GP access has declined under the Coalition Government as almost 600 fewer practices are participating in the extended access enhanced service, the Labour Party has claimed.

Official statistics cited by the party showed that the proportion of GP practices taking up the DES in 2013/14 had fallen to 72%, compared to 77% when it was introduced in 2009.

According to Labour’s calculations, 590 fewer practices were offering appointments on weekday evenings or weekends compared with when the Coalition Government was formed in 2010.

The Department of Health contested the statistics which they said failed to account for practices offering extended hours access through the Prime Minister’s Challenge Fund. With the majority of these schemes not having started almost five months into 2014/15 these would not form part of the statistics quoted by Labour.

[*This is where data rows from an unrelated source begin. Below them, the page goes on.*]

Lemma skvGen_spec ndebug rows g :
  initialised g -> rows <> 0%nat ->
  returns (rct.skvGen ndebug rows g) (fun '(g', ks) => initialised g' /\ exists vs, length vs = rows /\ Forall2 scalar ks vs).
Proof.
  intros Hg Hr. unfold rct.skvGen. replace (rows =? 0)%nat with false by (symmetry; by apply Nat.eqb_neq).
  rewrite generate_spec by done. cbn [bind]. destruct Hg as [_ Hst]. set (s := take (rows * 32) _).
  assert (length s = (rows * 32)%nat /\ bytes s) as [Hl Hb].
  { unfold s. rewrite length_take, squeezed_length by done. split; [|apply Forall_take, squeezed_bytes].
    apply Nat.min_l, blocks_for_enough. }
  eapply returns_bind.
  { apply (for_inv rows _ 0 [] (fun k ks => exists vs, length vs = k /\ Forall2 scalar ks vs)); [by exists []|].
    intros k ks Hk (vs & Lv & Hv). rewrite sc_reduce32_spec.
    - cbn [bind returns]. eexists (vs ++ [_]). rewrite length_app. split; [simpl; lia|]. apply Forall2_app; [done|].
      constructor; [apply scalar_mod|done].
    - by apply Forall_take, Forall_drop.
    - rewrite length_take, length_drop. lia. }
  intros ks (vs & Lv & Hv). cbn [returns]. split; [split; [done|by apply iter_next_length]|]. by exists vs.
Qed.

(** ** The second base point *)

(** The point whose encoding is the hash of the base point, and [H], eight times it. *)
Definition H_root : pt :=
  (57701914911747821057445958566581218620782741241240001393355936663485847981287,
   43900498174272981350934271567304109497575013990668179171682307948917429198878).
Definition Hpt : pt :=
  (44115840154693352731557989475342686826820046586146704265789981914775973517427,
   9102111593045260626123023279363907201838477468971026384621755002289944880523).

Lemma H_root_on_curve : on_curve H_root.
Proof. unfold on_curve, H_root. apply eqp_compute. by vm_compute. Qed.

Lemma Hpt_on_curve : on_curve Hpt.
Proof. unfold on_curve, Hpt. apply eqp_compute. by vm_compute. Qed.

Lemma encode_Hpt : encode Hpt = rct.H.
Proof. by vm_compute. Qed.

Lemma encode_H_root : encode H_root = Sponge.hash 136 HASH_SIZE (encode B).
Proof. by vm_compute. Qed.

Definition eight_check (P Q : pt) : bool :=
  let '(X, Y, Z) := dblp (dblp (dblp (P.1, P.2, 1))) in eqpb X (mulp Q.1 Z) && eqpb Y (mulp Q.2 Z).

Lemma eight_check_ok P Q : eight_check P Q = true -> on_curve P -> smul 8 P ≡ₚ Q.
Proof.
  unfold eight_check. intros Hc HP.
  assert (proj (P.1, P.2, 1) P) as HP0.
  { split; [done|]. split; [apply nz_1|]. split; apply eqp_of_eq; ring. }
  do 3 apply dblp_proj in HP0.
  assert (smul 8 P ≡ₚ padd (padd (padd P P) (padd P P)) (padd (padd P P) (padd P P))) as ->.
  { change 8 with (2 * (2 * (2 * 1))). rewrite !smul_double, !smul_1 by done. done. }
  destruct (dblp _) as [[X Y] Z]. destruct HP0 as (_ & HZ & HX & HY).
  apply andb_prop in Hc as [Hx%eqpb_eqp Hy%eqpb_eqp]. rewrite mulp_eqp in Hx, Hy.
  split; apply (eqp_mul_l Z); try done; rewrite !(Z.mul_comm Z); congruence.
Qed.

Lemma Hpt_root : smul 8 H_root ≡ₚ Hpt.
Proof. apply eight_check_ok; [by vm_compute|apply H_root_on_curve]. Qed.

Lemma Hpt_order : smul l Hpt ≡ₚ pzero.
Proof. rewrite <- Hpt_root. apply cofactor_order, H_root_on_curve. Qed.

Lemma hashToPointSimple_spec k A :
  on_curve A -> Sponge.hash 136 HASH_SIZE k = encode A -> rct.hashToPointSimple k = Ok (encode (smul 8 A)).
Proof.
  intros HA E. unfold rct.hashToPointSimple. rewrite rct_cn_fast_hash_spec. cbn [bind]. rewrite E.
  apply decode_throw_step; [done|]. intros P HP.
  eapply rep_step; [by apply ge_mul8_represents, ge_p3_to_p2_represents|]. intros Q HQ. cbv beta in HQ.
  eapply rep_step; [by apply ge_p1p1_to_p3_represents|]. intros R HR. by apply ge_p3_tobytes_spec.
Qed.
Definition verRctSimple (ndebug : bool) (rv : rctSig) (semantics : bool) : result bool :=
  catch_false
    (if negb (is_simple (type rv)) then Ok false
     else if semantics && negb (proof_sizes_ok rv RCTTypeSimpleBulletproof && (length (pseudoOuts rv) =? length (MGs rv))%nat) then Ok false
     else if negb semantics && negb (length (pseudoOuts rv) =? length (mixRing rv))%nat then Ok false
     else if semantics then
       let! eq := sums_equal ndebug rv in
       if negb eq then Ok false
       else
         let! results := run_all (length (outPk rv)) (verify_output rv) in
         Ok (forallb id results)
     else
       let! m := get_pre_mlsag_hash rv in
       let! results := run_all (length (mixRing rv)) (fun i =>
         let! mg := get (MGs rv) i in
         let! ring := get (mixRing rv) i in
         let! C := get (pseudoOuts rv) i in
         verRctMGSimple ndebug m mg ring C) in
       Ok (forallb id results)).
End Transactions.

(** The amount and the mask that an output hides; [mask] is what the output argument held. *)
Definition decode_output (rv : rctSig) (ok : bool) (sk : rct.key) (i : nat) (mask : rct.key) : result (Z * rct.key) :=
  if negb ok then Ok (0, mask)
  else
    let! _ := check_throw (i <? length (ecdhInfo rv))%nat in
    let! _ := check_throw (length (outPk rv) =? length (ecdhInfo rv))%nat in
    let! e := get (ecdhInfo rv) i in
    let! e := rct.ecdhDecode e sk in
    let! o := get (outPk rv) i in
    let! Ctmp := rct.addKeys2 (rct.ecdh_mask e) (rct.ecdh_amount e) rct.H in
    let! eq := rct.equalKeys (rct.mask o) Ctmp in
    let! _ := check_throw eq in
    let! amount := rct.h2d (rct.ecdh_amount e) in
    Ok (amount, rct.ecdh_mask e).

Definition decodeRct (rv : rctSig) (sk : rct.key) (i : nat) (mask : rct.key) : result (Z * rct.key) :=
  decode_output rv (is_full (type rv)) sk i mask.

Definition decodeRctSimple (rv : rctSig) (sk : rct.key) (i : nat) (mask : rct.key) : result (Z * rct.key) :=
  decode_output rv (is_simple (type rv)) sk i mask.

(** ** Multisignatures *)
Definition multisig_lines_ok (indices : list nat) (MGs : list mgSig) : bool :=
  forallb (fun '(i, mg) => match ss mg !! i with Some (_ :: _) => true | _ => false end) (zip indices MGs).
Lemma cosign_spec signers vals t v :
  Forall2 part signers vals -> scalar t (v mod l) ->
  exists t', cosign (with_first t) (length sB) ck signers = Ok (with_first t') /\
    scalar t' ((v + (sum_Z vals.*1 - c * sum_Z vals.*2)) mod l).
Proof using All.
  intros Hs. revert t v. induction Hs as [|[kb xb] [k x] signers vals [Hk Hx] _ IH]; intros t v Ht.
  - exists t. cbn [fmap list_fmap sum_Z foldr]. by replace (v + (0 - c * 0)) with v by lia.
  - destruct (signMultisig_spec t v kb k xb x Ht Hk Hx) as (t1 & E1 & H1). cbn [cosign]. rewrite E1, bind_ok.
    destruct (IH t1 (v + (k - c * x)) H1) as (t2 & E2 & H2). exists t2. split; [done|]. cbn [fmap list_fmap sum_Z foldr fst snd].
    unfold sum_Z in H2. by replace (v + (k + foldr Z.add 0 vals.*1 - c * (x + foldr Z.add 0 vals.*2)))
      with (v + (k - c * x) + (foldr Z.add 0 vals.*1 - c * foldr Z.add 0 vals.*2)) by lia.
Qed.
End Multisig.

(** The signature that all signers have added to is accepted. *)
Lemma multisig_spec ndebug ndebug' msg rows cols index mm mem col x1 X xx vs k1 K signers vals rv g :
  matrix rows cols -> (2 <= length cols)%nat -> cols !! index = Some (mem :: col) -> Forall2 scalar xx (x1 :: vs) -> owned (mem :: col) (X :: vs) ->
  scalar (ms_k mm) k1 -> ms_L mm = public K -> ms_R mm = encode (smul K mem.2) -> ms_ki mm = encode (smul X mem.2) ->
  Forall2 part signers vals -> K = k1 + sum_Z vals.*1 -> X = x1 + sum_Z vals.*2 -> is_full (type rv) = true -> initialised g ->
  returns (let! (g, (sig, co)) := MLSAG_Gen ndebug msg (keys <$> cols) xx (Some mm) true index 1 g in
           cosign (with_MGs rv [sig]) index (default [] co) signers)
    (fun rv' => exists sig, rv' = with_MGs rv [sig] /\ MLSAG_Ver ndebug' msg (keys <$> cols) sig 1 = Ok true).
Proof.
  intros Hcols Ln Hcol Hxx Ho Hk EL ER Eki Hparts EK EX Hfull Hg. apply lookup_lt_Some in Hcol as Hlt.
  destruct (Forall_lookup_1 _ _ _ _ Hcols Hcol) as [_ Lcol]. cbn [length] in Lcol.
  eapply returns_bind; [by apply (MLSAG_multisig_spec ndebug msg rows cols index Hcols ltac:(lia) Hlt ndebug' mm mem col x1 X xx vs k1 K)|].
  intros [g' [[ss0 cc0 II0] co]] (_ & ck & c & sB & s0 & s & sA & -> & Hck & Ess & <- & Hs0 & Hver). cbn [ss cc II] in *. subst ss0.
  destruct (cosign_spec rv sB sA s cc0 II0 ck c Hfull Hck signers vals s0 _ Hparts Hs0) as (t & Et & Ht).
  change (default [] (Some ck)) with ck. change (with_MGs rv [MgSig (sB ++ (s0 :: s) :: sA) cc0 II0]) with (with_first rv sB sA s cc0 II0 s0).
  rewrite Et. cbn [returns]. eexists. split; [reflexivity|]. apply Hver. subst K X.
  by replace (k1 + sum_Z vals.*1 - c * (x1 + sum_Z vals.*2)) with (k1 - c * x1 + (sum_Z vals.*1 - c * sum_Z vals.*2)) by lia.
Qed.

A Labour Party statement said: ‘Labour’s extended hours scheme enabled GP evening and weekend opening at 77% of surgeries by July 2009. Yet, David Cameron cut the scheme’s funding from £3.01 to £1.90 for every registered patient and removed the 48-hour appointment guarantee from the NHS Constitution – labelling it “no longer a priority”’.

Shadow health secretary Andy Burnham said: ‘After five years of David Cameron, patients at hundreds of surgeries can no longer get a GP appointment when they need one.

‘At the last election, he promised to open GP surgeries seven days a week but the reality is that millions more patients are unhappy with opening hours. It is now harder to get an appointment from Monday to Friday too.’

Labour election poster

Responding to a parlimentary question, health minister Dr Daniel Poulter said: ‘In 2013/14 over 70% GP practices were recorded as taking part in the extended hours scheme meaning patients can access a GP outside core hours at a time that is more convenient for them.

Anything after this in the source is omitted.